Identification of associated factors is the primary goal to decrease the incidence of PUs [41].Hence, determining risk factors used as benchmarks to design appropriate prevention measure, to improve client safety and efficient utilization of resources [42]. Moreover, preventive measures are generally divided into four main areas: assessment of pressure ulcer development risk, skin care and initial treatment, use of pressure-reducing support surfaces and education [43].Therefore, early detection of patients who are susceptible to pressure ulcer is crucial, and it is recommended that the first skin assessment should be performed within 8 hours of hospital admission[44].

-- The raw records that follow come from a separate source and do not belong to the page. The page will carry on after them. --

(* ===== verification/Prelude.v ===== *)
(** * daimon: a verification development

    daimon (the Rust workspace under [src/crates/]) lets LLM agents operate
    infrastructure under human control. A request travels

      operator (console, socket, messaging channel) -> chat turn or plan
        -> bus (dispatcher, supervisor) -> driver
        -> broker -> guard -> inventory, vault -> transport -> device

    and every effect is audited. The development models that path, the parts that
    decide whether a device may be touched, who may ask, and what is stored.

    ** Files

    Foundations.
    - [Prelude.v]: [result], the state-and-error monad [io] used for every async
      function, the lemmas on running it, the relation transformers [evolves]
      (what an effect may change), tactics and hints.
    - [RustStd.v], [Json.v]: the parts of Rust's standard library and of
      [serde_json::Value] the sources use, on UTF-8 byte strings.
    - [Core.v] ([daimon-core]): capabilities, the read/write classifier,
      envelopes. The [semver] crate is the classes [SemVer] and [SemVerOrder].

    The gate.
    - [KillSwitch.v] ([daimon-guard/src/kill_switch.rs]): the kill state, and the
      poll task, the SIGUSR1 handler and the operator as a transition system
      [kstep] with one label per atomic action.
    - [Policy.v] ([policy.rs]): rules, [glob_match], [evaluate].
    - [Approvals.v] ([approvals.rs], [error.rs]): the inbox table, its statements
      as operations on [gworld], and the polling [wait_for_decision].
    - [Guard.v] ([daimon-guard/src/lib.rs]): [pre_flight] and the
      [awaiting_approval] notification.
    - [Broker.v] ([daimon-broker/src/{request,broker}.rs]): [execute] and
      [lint_write_capabilities]; [Admin.v] ([admin.rs]): the admin proxy.

    Channels.
    - [Gateway.v] ([daimon-gateway]): inbound messages, the Telegram webhook's
      verification, the batched reply sink; [Channels.v] ([daimon-app/src/gw.rs],
      [alert_router.rs]): alerts to operators and approvals over chat;
      [Adapters.v] ([adapters/{telegram,matrix}.rs], the webhook route and the
      cursor store of [gw.rs]): how messages get in and out, with the Telegram
      poller, the service and crashes as a transition system [tg_step].

    Stores.
    - [Inventory.v] ([daimon-inventory], [daimon-vault], [daimon-transport]):
      references and their parsers, credentials, targets, operations; the
      [Inventory] and [VaultClient] traits as classes with laws, the in-memory
      registry and the stubs as instances, [Transport] as a record.
      [PgInventory.v] ([postgres_registry.rs]): the Postgres registry, an instance
      that refines the in-memory one.
    - [Vault.v] ([postgres_client.rs], [sealed.rs], [master_key.rs]): the Postgres
      vault with its cache, refining a table of credentials; [Kms.v]
      ([daimon-kms]): the four key providers.
    - [AuditLog.v] ([daimon-audit/src/event.rs], [sink.rs]): events and codecs;
      [AuditChain.v] ([postgres_sink.rs], [daimon-anchor], the trigger of
      [V020]): the hash chain, its verification and queries.
    - [AppDb.v] ([daimon-app/src/db.rs] and its migrations): the application's
      tables and queries; [HotMemory.v] ([daimon-redis]): working memory and its
      two implementations; [Memory.v] ([daimon-memory]): recall and capture.

    The application.
    - [Startup.v] ([main.rs], [daimon-broker/src/production.rs]): the start of the
      process up to the listener; [SelfMetrics.v] ([observability.rs]): what it counts.
    - [Iam.v] ([auth.rs], [auth_guard.rs], [iam.rs], [login.rs]): login, sessions,
      roles, user administration; [Config.v] ([config.rs], [config_keys.rs],
      [secret_resolve.rs], [admin_settings.rs]): settings; [Console.v]
      ([admin_*.rs]): the console's server functions; [Listings.v] ([admin_audit.rs],
      [admin_observer.rs], [admin_memory.rs], [admin_plans.rs] ...): its views.
    - The console's client side: [Tables.v] ([components/sortable_table.rs], [table.rs],
      [viz.rs], [sparkline.rs]), [Bubble.v] ([chat_bubble.rs]), [Pages.v]
      ([pages/admin/{targets,credentials,audit}.rs], [topology.rs], [dashboard.rs]) and
      [SettingsUi.v] ([pages/settings]): state and handlers of the components, with
      requests in flight as part of the state.
    - [Llm.v] ([daimon-llm]): the four providers' requests, replies and streams;
      [Chat.v] ([chat.rs], [harness.rs]): the chat turn; [Ws.v] ([ws.rs]): the
      socket, and the turn of a message from a channel.
    - [Observer.v] ([daimon-observer]): metric queries, anomalies, the line
      protocol; [Triage.v] ([daimon-triage]): from an anomaly to an empty plan.

    Execution.
    - [Runtime.v] ([daimon-runtime]): the capability registry, [dispatch],
      [await_reply]; [Supervisor.v] ([supervisor.rs]): the restart loop, and the
      tables and tasks as a transition system [sup_step]; [Bus.v] ([bus.rs],
      [nats_bus.rs], the JSON of [envelope.rs]): the in-process and the NATS bus.
    - [Orchestrator.v] ([daimon-orchestrator]): plans, steps, [create_plan],
      [run_plan], compensation; [Saga.v]: what [run_plan] guarantees.
    - [Param.v], [Connector.v] ([daimon-driver]): parameter validation,
      declarative profiles, templates, the connector's verbs and bus adapter.
    - [RouterOs.v] ([daimon-driver-firewall-routeros]): the reference driver.
    - [Transports.v] ([ssh.rs], [rest.rs], [snmp.rs]): the real transports.
    - [Skills.v] ([skills.rs], [admin_skills.rs]): plan templates; [Graph.v]
      ([daimon-graph], [blast_radius.rs], [admin_graph.rs]): the graph mirror and
      the blast radius of a target.
    - [Migrate.v] ([daimon-migrate]): the move of the old SQLite files to Postgres.
    - [System.v]: theorems across components.

    ** How the code is represented

    An async method [fn f(&self, x) -> Result<A, E>] is a function
    [f x : io W E A], i.e. [W -> result E A * W], where the world [W] holds the
    state the component shares: [gworld] (kill state, approval table, timeout,
    published envelopes), [bworld] (guard, inventory, vault, device, the log of
    transport calls and of audit events), [dworld] (registry, sent envelopes,
    incoming stream), [oworld] (plan and step tables, bus, dispatch log),
    [sworld] (supervisor), [pg] (the application's database), [chatw] (one chat
    turn: application, bus, memory, provider, sink), [chw] (an adapter). Failures
    of the database, the audit store, the bus and the file system are part of the
    world (a list of outcomes consumed call by call), so a theorem about every
    world covers every pattern of faults. What other tasks do while an async
    function is suspended is part of the world too: [gworld] and [pg] carry, for
    each await, how long it took and what others did meanwhile. Integers are [Z],
    wrapped where the width matters; times are in milliseconds; IEEE doubles are
    the Standard Library's [SpecFloat].

    Code that is not in the repository is a parameter with its documented
    behaviour as laws: [SemVer], [HashOrder] (the order of [HashMap::values] is some
    permutation), [UuidParse], [ConstantTimeEq], [JsonText], [Bcrypt], [Jwt], the
    AEAD and SHA-256, [Base64], the Redis server, the HTTP clients ([TransitHttp],
    [DmemHttp], [LlmHost], [ChannelHost], [RestHttp], [GraphHttp], [VmHttp]), [Russh],
    [Csnmp], the broadcast channel and the NATS client, [Chrono], [LowerCase], the TOML
    reader, the [Debug] printer, the browser's [Date.parse], the SQLite reader.
    Each class has an instance, so the theorems about it apply to something. [serde_json]
    reads back what it printed for plain values only ([json_plain]: 64-bit integers, no
    fractions, sorted keys, at most 127 levels); theorems that rely on it ask for those.

    ** Fuel

    [wait_loop] (the approval poll) is run with [wait_fuel] iterations, enough
    because each iteration sleeps at least the poll interval ([wait_total]).
    [exec_loop] (the main loop of [run_plan]) gets one more iteration than there
    are steps, enough because each iteration settles a step or ends
    ([run_loop_terminates]). [substitute_fuel] (template substitution) gets the
    length of the template, enough because each iteration consumes a slot with its
    braces; [substitute_spec] shows that it never runs out. The tool loop of a chat
    turn is bounded by the source itself ([MAX_LOOPS]). The pollers' loops have no
    exit; their fuel is how many iterations are looked at, and their theorems hold
    for every number.

    ** What is proved

    - The gate: who gets through [pre_flight], what happens to unattended requests,
      the inbox's history, the policy's verdict, and that the switch is consulted
      only on entry; the KILL switch's invariant under every interleaving.
    - The human end of the gate: an alert goes to enrolled people only, and only an
      approver's answer decides it.
    - The broker: every device call is gated, every call is audited, and what
      follows from a passing lint.
    - Channels: no Telegram update is lost whatever fails, none is handled twice
      unless the bookkeeping fails, all are handled once the service answers; the
      Matrix cursor follows the dispatch; a webhook starts turns for authentic
      requests only; room ids survive the path.
    - The chat turn: it ends with one final event, dispatches in the operator's name
      and never silently, asks the model the operator chose, if permitted, or the
      configured default, at most eight times with complete rounds; a socket acts as its
      session's user only.
    - Providers: what the chat loop makes of a streamed Anthropic message is the message
      sent whole, but for its input count; tool names survive sanitizing when they do not
      collide.
    - Stores: the Postgres vault and registry refine their specifications; the audit
      chain verifies exactly when every row stores the digest of its text and of the hash
      before it, and a row whose digest an edit changes is reported; a recall keeps its
      budget.
    - The application: user administration, console and transcripts are reached by
      the right callers only, the last administrator stays, login and session agree,
      disabled users are out, secrets stay out of the settings table even when the
      database loses an answer.
    - Observation: a cycle stores and announces each breach once; triage never runs
      anything and opens one plan per breach and window.
    - The bus: resolution, request/reply matching, restart limits, stopping; receivers
      lose nothing silently, the NATS bus refines the in-process one, and nothing
      addressed to an agent crosses it.
    - Startup: a process that listens is gated, audited and announces approvals; a
      second start changes nothing; a channel runs only as it is configured.
    - The console's client side: tables sort, page and export what they were given; the
      chat panel shows the turn it receives; the forms submit what they show, a saved
      setting is in force, a provider is switched only after its credentials are stored,
      a revealed secret is hidden within thirty wake-ups, the topology draws every target
      once; the views are complete and the administrators' only.
    - Migration: a run that ends has moved every row, a second run changes nothing but
      times of update, a dry run writes nothing.
    - Plans: exactly which calls a run makes, forward and back, success, liveness,
      deadlock, creation that is all or nothing under faults and lost answers, and how
      compensation is recorded.
    - Drivers: no injection, exact substitution, honest replies, profile loading.
    - Transports: nothing is sent over SSH before the host's key was verified; a REST
      request for a path stays on its target and carries the token in one header
      only; device output becomes valid text.
    - Skills and graph: a skill is an administrator's plan with the template's steps
      and no metacharacter of its inputs; a plan's batch leaves exactly its image.
    - Across components: RouterOS writes need a human under the shipped policy,
      replies reach their caller, which rules can be rolled back.
    - Where the code does less than its comments say, a lemma with a concrete run or
      a general statement shows it (for example [reply_decides_another_approval],
      [kill_rm_before_poll_sticks], [matrix_restart_drops_reply],
      [foreign_session_resumed], [nats_direct_never_crosses], [failed_load_saves_previous],
      [dropped_tenants_stop]).

    ** Not modelled

    The markup of the web console, with the pages that hold nothing else (IAM, approvals,
    memory, plans, the sidebar and the layout), and the HTTP router: they belong to the
    Leptos and axum frameworks. The SQL migration files as programs (the tables they leave
    are modelled with their constraints where they are used), the pool and migration runner
    of [daimon-db], argument parsers, log lines, the object-store upload of the anchor tool
    and the demonstration command [daimon-cli]: they compute nothing the theorems are
    about. *)

From stdpp Require Export base tactics option list gmap strings.
From stdpp Require Import sorting.
From Stdlib Require Import Permutation.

Although the attention on PU prevention has low in Ethiopia. A pressure ulcer remains pressing problem and is a major issue in nursing care. Prevention of pressure ulcers is the key role of the nurse and it is one of the quality indicator of nursing care[43]. Despite, extensive data on developed country, there is no comprehensive PU prevalence report that would serve as baseline information to improve patient safety and provide quality nursing care. Therefore, the present meta-analysis is aimed to assess the effect of position change on pressure ulcer among adult hospitalized clients in Ethiopia. Finding from the current study would serve as benchmark for policy-makers to implement appropriate preventive measure and to alleviate the pressing problem of pressure ulcer. In addition, for clinicians estimating magnitude of pressure ulcer would reflect overall quality indicator for facilities and a way to assess the efficiency of prevention strategies. Furthermore, the results of this study could serve as an input for further PU studies in Ethiopia.